> Provided data:
(* ===== verification/Codec.v ===== *)
(** * The [postcard] interface

    [postcard] is a third-party serialiser: a type that derives [Serialize] and
    [Deserialize] gets an instance of [Postcard], whose laws are the documented round
    trip. [countable_postcard] is a concrete instance for any countable type, used by the
    witnesses. *)

From stdpp Require Import countable.
From S2P Require Import Prelude Bytes.

Class Postcard (A : Type) := {
  to_allocvec : A → option bytes;
  from_bytes : bytes → option A }.

Class PostcardLaws (A : Type) `{Postcard A} : Prop := {
  postcard_roundtrip (a : A) b : to_allocvec a = Some b → from_bytes b = Some a;
  postcard_bytes (a : A) b : to_allocvec a = Some b → Forall is_byte b }.

(** ** A concrete serialiser: the bits of the countable encoding *)

Fixpoint pos_bits (p : positive) : bytes :=
  match p with xH => [1] | xO p => 0 :: pos_bits p | xI p => 1 :: pos_bits p end.
Fixpoint bits_pos (l : bytes) : option positive :=
  match l with
  | [] => None
  | [b] => if b =? 1 then Some xH else None
  | b :: l' => p ← bits_pos l'; if b =? 0 then Some (xO p) else if b =? 1 then Some (xI p) else None
  end.

Lemma pos_bits_nonempty p : pos_bits p ≠ [].
Proof. by destruct p. Qed.
Lemma bits_pos_bits p : bits_pos (pos_bits p) = Some p.
Proof.
  induction p as [p IH|p IH|]; cbn; [| |done];
    destruct (pos_bits p) eqn:Hp; try (by apply pos_bits_nonempty in Hp); by rewrite IH.
Qed.
Lemma pos_bits_ok p : Forall is_byte (pos_bits p).
Proof. induction p; cbn; constructor; done || (unfold is_byte; lia). Qed.

Definition countable_postcard (A : Type) `{Countable A} : Postcard A := {|
  to_allocvec a := Some (pos_bits (encode a));
  from_bytes b := p ← bits_pos b; decode p |}.

Lemma countable_postcard_laws (A : Type) `{Countable A} :
  @PostcardLaws A (countable_postcard A).
Proof.
  split; cbn.
  - intros a b [= <-]. rewrite bits_pos_bits. apply decode_encode.
  - intros a b [= <-]. apply pos_bits_ok.
Qed.

(** ** A concrete serialiser that abbreviates a few values

    The values of [table] become the one-byte strings 2, 3, ...; every other value is
    written as its bits, which are 0 and 1. *)

Definition abbrev_postcard (A : Type) `{Countable A} (table : list A) : Postcard A := {|
  to_allocvec a :=
    match list_find (a =.) table with
    | Some (i, _) => Some [Z.of_nat i + 2]
    | None => Some (pos_bits (encode a))
    end;
  from_bytes b :=
    match b with
    | [x] => if 2 <=? x then table !! Z.to_nat (x - 2) else p ← bits_pos b; decode p
    | _ => p ← bits_pos b; decode p
    end |}.

Lemma abbrev_postcard_laws (A : Type) `{Countable A} (table : list A) :
  (length table ≤ 200)%nat → @PostcardLaws A (abbrev_postcard A table).
Proof.
  intros Hlen. split; cbn.
  - intros a b. destruct (list_find (a =.) table) as [[i y]|] eqn:Hf; intros [= <-].
    + apply list_find_Some in Hf as (Hi & <- & _).
      destruct (Z.leb_spec 2 (Z.of_nat i + 2)); [|lia].
      by replace (Z.to_nat (Z.of_nat i + 2 - 2)) with i by lia.
    + assert (∀ p, (match pos_bits p with
        | [x] => if 2 <=? x then table !! Z.to_nat (x - 2) else p ← bits_pos (pos_bits p); decode p
        | _ => p ← bits_pos (pos_bits p); decode p end) = decode p) as Hd; [|by rewrite Hd, decode_encode].
      intros p. rewrite bits_pos_bits. cbn. destruct p as [q|q|]; cbn; [| |done];
        destruct (pos_bits q) eqn:Hq; try done; by apply pos_bits_nonempty in Hq.
  - intros a b. destruct (list_find (a =.) table) as [[i y]|] eqn:Hf; intros [= <-].
    + apply list_find_Some in Hf as (Hi & _). apply lookup_lt_Some in Hi.
      repeat constructor; unfold is_byte; lia.
    + apply pos_bits_ok.
Qed.

(** ** A concrete serialiser of a few values

    The values of [table] become one-byte strings; nothing else can be written. *)

Definition table_postcard (A : Type) `{EqDecision A} (table : list A) : Postcard A := {|
  to_allocvec a := match list_find (a =.) table with Some (i, _) => Some [Z.of_nat i] | None => None end;
  from_bytes b := match b with [x] => table !! Z.to_nat x | _ => None end |}.

Lemma table_postcard_laws (A : Type) `{EqDecision A} (table : list A) :
  (length table ≤ 256)%nat → @PostcardLaws A (table_postcard A table).
Proof.
  intros Hlen. split; cbn.
  - intros a b. destruct (list_find (a =.) table) as [[i y]|] eqn:Hf; [|done]. intros [= <-].
    apply list_find_Some in Hf as (Hi & <- & _). by rewrite Nat2Z.id.
  - intros a b. destruct (list_find (a =.) table) as [[i y]|] eqn:Hf; [|done]. intros [= <-].
    apply list_find_Some in Hf as (Hi & _). apply lookup_lt_Some in Hi. repeat constructor; lia.
Qed.
Lemma table_postcard_written (A : Type) `{EqDecision A} (table : list A) a :
  a ∈ table → ∃ x, @to_allocvec A (table_postcard A table) a = Some [x].
Proof.
  intros Hin. cbn. destruct (list_find (a =.) table) as [[i y]|] eqn:Hf; [by eexists|].
  apply list_find_None in Hf. rewrite Forall_forall in Hf. by destruct (Hf a Hin).
Qed.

> Exercise description:
Look above for the line with "match p with" and the line with "Proof. by destruct p. Qed.". Write out those two lines and all the lines between them, exactly, and no others.

> Written response:
  match p with xH => [1] | xO p => 0 :: pos_bits p | xI p => 1 :: pos_bits p end.
Fixpoint bits_pos (l : bytes) : option positive :=
  match l with
  | [] => None
  | [b] => if b =? 1 then Some xH else None
  | b :: l' => p ← bits_pos l'; if b =? 0 then Some (xO p) else if b =? 1 then Some (xI p) else None
  end.

Lemma pos_bits_nonempty p : pos_bits p ≠ [].
Proof. by destruct p. Qed.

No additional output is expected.